:: Record set ::

(** * webgpu-blackhole: the ray-tracing kernel and its frame driver

    A shallow embedding of the parts of the repository that the
    specification talks about:

    - [Vector3D] and [SchwarzschildBlackHoleEquation]
      (models/Vector3D.ts, physics/SchwarzschildBlackHoleEquation.ts);
    - the WGSL compute shader held in the string [rayTracingShader] of
      RayProcessor.ts ([Shader]);
    - the class [RayProcessor] of RayProcessor.ts, with the GPU objects it
      owns and the order of the GPU calls it issues ([Driver]);
    - the CPU code around them: [Matrix4x4] (models/Matrix4x4.ts),
      [ArgbColor] with JavaScript's 32-bit operators ([Int32]), [Utils],
      the texture mappings [DiscMapping] and [SphericalMapping], the camera
      fields of the class Scene ([SceneClass]) and the bisection of the
      class Disk ([DiskClass]).

    Numbers.  The source computes with IEEE floats (JavaScript [number],
    WGSL [f32]).  Here every float is a real number and every operation is
    exact: the development is about the formulas and the control flow of the
    program, not about rounding.  Integer-valued quantities that the driver
    stores in float slots (width, height, frame count, iteration budget)
    are kept as [nat] and injected with [INR] where the shader reads them
    as floats. *)

From Stdlib Require Import Reals Lra Lia ZArith Psatz List Bool String.
Import ListNotations.
Open Scope R_scope.

(** ** Comparisons on floats as booleans *)

Definition Rltb (a b : R) : bool := if Rlt_dec a b then true else false.
Definition Rleb (a b : R) : bool := if Rle_dec a b then true else false.
Definition Reqb (a b : R) : bool := if Req_dec_T a b then true else false.

Notation "a <? b" := (Rltb a b) (at level 70, no associativity) : R_scope.
Notation "a <=? b" := (Rleb a b) (at level 70, no associativity) : R_scope.
Notation "a >? b" := (Rltb b a) (at level 70, no associativity) : R_scope.
Notation "a >=? b" := (Rleb b a) (at level 70, no associativity) : R_scope.
Notation "a =? b" := (Reqb a b) (at level 70, no associativity) : R_scope.

(** ** The numeric library both languages share *)

Module Math.

(** [Math.pow(x, y)] and WGSL [pow(x, y)]: [exp (y * ln x)] on a positive
    base.  At base [0] both give [0] for a positive exponent.  A negative
    base with a fractional exponent has no real value (the source yields
    NaN); the program only ever passes a squared norm. *)
Definition pow (x y : R) : R := if Rlt_dec 0 x then Rpower x y else 0.

(** [Math.floor], WGSL [floor]. *)
Definition floor (x : R) : R := IZR (Zfloor x).

(** [Math.trunc], WGSL [trunc]: rounding towards zero. *)
Definition trunc (x : R) : R := if Rle_dec 0 x then floor x else - floor (- x).

(** [Math.atan2(y, x)], WGSL [atan2(y, x)]. *)
Definition atan2 (y x : R) : R :=
  if Rlt_dec 0 x then atan (y / x)
  else if Rlt_dec x 0 then
         (if Rle_dec 0 y then atan (y / x) + PI else atan (y / x) - PI)
  else if Rlt_dec 0 y then PI / 2
  else if Rlt_dec y 0 then - (PI / 2)
  else 0.

End Math.

(** ** Exceptions *)

(** A JavaScript call either returns a value or throws [new Error(msg)]. *)
Inductive result (A : Type) : Type :=
| Ok (a : A)
| Throw (msg : string).
Arguments Ok {A} a.
Arguments Throw {A} msg.

(** The object [{ r, theta, phi }] that the two [toSpherical] functions
    return. *)
Module Spherical.

Record t : Type := mk { r : R; theta : R; phi : R }.

End Spherical.

(** ** models/Vector3D.ts *)

Module Vector3D.

Record t : Type := mk { x : R; y : R; z : R }.

Definition add (this v : t) : t := mk (x this + x v) (y this + y v) (z this + z v).

Definition subtract (this v : t) : t := mk (x this - x v) (y this - y v) (z this - z v).

Definition multiply (this : t) (scalar : R) : t :=
  mk (x this * scalar) (y this * scalar) (z this * scalar).

Definition divide (this : t) (scalar : R) : result t :=
  if scalar =? 0 then Throw "Cannot divide by zero"
  else
    let invScalar := 1 / scalar in
    Ok (mk (x this * invScalar) (y this * invScalar) (z this * invScalar)).

Definition dot (this v : t) : R := x this * x v + y this * y v + z this * z v.

Definition cross (this v : t) : t :=
  mk (y this * z v - z this * y v)
     (z this * x v - x this * z v)
     (x this * y v - y this * x v).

:::

[What you will do] Your answer should consist of the material above, written out word for word.

[Exercise response]
(** * webgpu-blackhole: the ray-tracing kernel and its frame driver

    A shallow embedding of the parts of the repository that the
    specification talks about:

    - [Vector3D] and [SchwarzschildBlackHoleEquation]
      (models/Vector3D.ts, physics/SchwarzschildBlackHoleEquation.ts);
    - the WGSL compute shader held in the string [rayTracingShader] of
      RayProcessor.ts ([Shader]);
    - the class [RayProcessor] of RayProcessor.ts, with the GPU objects it
      owns and the order of the GPU calls it issues ([Driver]);
    - the CPU code around them: [Matrix4x4] (models/Matrix4x4.ts),
      [ArgbColor] with JavaScript's 32-bit operators ([Int32]), [Utils],
      the texture mappings [DiscMapping] and [SphericalMapping], the camera
      fields of the class Scene ([SceneClass]) and the bisection of the
      class Disk ([DiskClass]).

    Numbers.  The source computes with IEEE floats (JavaScript [number],
    WGSL [f32]).  Here every float is a real number and every operation is
    exact: the development is about the formulas and the control flow of the
    program, not about rounding.  Integer-valued quantities that the driver
    stores in float slots (width, height, frame count, iteration budget)
    are kept as [nat] and injected with [INR] where the shader reads them
    as floats. *)

From Stdlib Require Import Reals Lra Lia ZArith Psatz List Bool String.
Import ListNotations.
Open Scope R_scope.

(** ** Comparisons on floats as booleans *)

Definition Rltb (a b : R) : bool := if Rlt_dec a b then true else false.
Definition Rleb (a b : R) : bool := if Rle_dec a b then true else false.
Definition Reqb (a b : R) : bool := if Req_dec_T a b then true else false.

Notation "a <? b" := (Rltb a b) (at level 70, no associativity) : R_scope.
Notation "a <=? b" := (Rleb a b) (at level 70, no associativity) : R_scope.
Notation "a >? b" := (Rltb b a) (at level 70, no associativity) : R_scope.
Notation "a >=? b" := (Rleb b a) (at level 70, no associativity) : R_scope.
Notation "a =? b" := (Reqb a b) (at level 70, no associativity) : R_scope.

(** ** The numeric library both languages share *)

Module Math.

(** [Math.pow(x, y)] and WGSL [pow(x, y)]: [exp (y * ln x)] on a positive
    base.  At base [0] both give [0] for a positive exponent.  A negative
    base with a fractional exponent has no real value (the source yields
    NaN); the program only ever passes a squared norm. *)
Definition pow (x y : R) : R := if Rlt_dec 0 x then Rpower x y else 0.

(** [Math.floor], WGSL [floor]. *)
Definition floor (x : R) : R := IZR (Zfloor x).

(** [Math.trunc], WGSL [trunc]: rounding towards zero. *)
Definition trunc (x : R) : R := if Rle_dec 0 x then floor x else - floor (- x).

(** [Math.atan2(y, x)], WGSL [atan2(y, x)]. *)
Definition atan2 (y x : R) : R :=
  if Rlt_dec 0 x then atan (y / x)
  else if Rlt_dec x 0 then
         (if Rle_dec 0 y then atan (y / x) + PI else atan (y / x) - PI)
  else if Rlt_dec 0 y then PI / 2
  else if Rlt_dec y 0 then - (PI / 2)
  else 0.

End Math.

(** ** Exceptions *)

(** A JavaScript call either returns a value or throws [new Error(msg)]. *)
Inductive result (A : Type) : Type :=
| Ok (a : A)
| Throw (msg : string).
Arguments Ok {A} a.
Arguments Throw {A} msg.

(** The object [{ r, theta, phi }] that the two [toSpherical] functions
    return. *)
Module Spherical.

Record t : Type := mk { r : R; theta : R; phi : R }.

End Spherical.

(** ** models/Vector3D.ts *)

Module Vector3D.

Record t : Type := mk { x : R; y : R; z : R }.

Definition add (this v : t) : t := mk (x this + x v) (y this + y v) (z this + z v).

Definition subtract (this v : t) : t := mk (x this - x v) (y this - y v) (z this - z v).

Definition multiply (this : t) (scalar : R) : t :=
  mk (x this * scalar) (y this * scalar) (z this * scalar).

Definition divide (this : t) (scalar : R) : result t :=
  if scalar =? 0 then Throw "Cannot divide by zero"
  else
    let invScalar := 1 / scalar in
    Ok (mk (x this * invScalar) (y this * invScalar) (z this * invScalar)).

Definition dot (this v : t) : R := x this * x v + y this * y v + z this * z v.

Definition cross (this v : t) : t :=
  mk (y this * z v - z this * y v)
     (z this * x v - x this * z v)
     (x this * y v - y this * x v).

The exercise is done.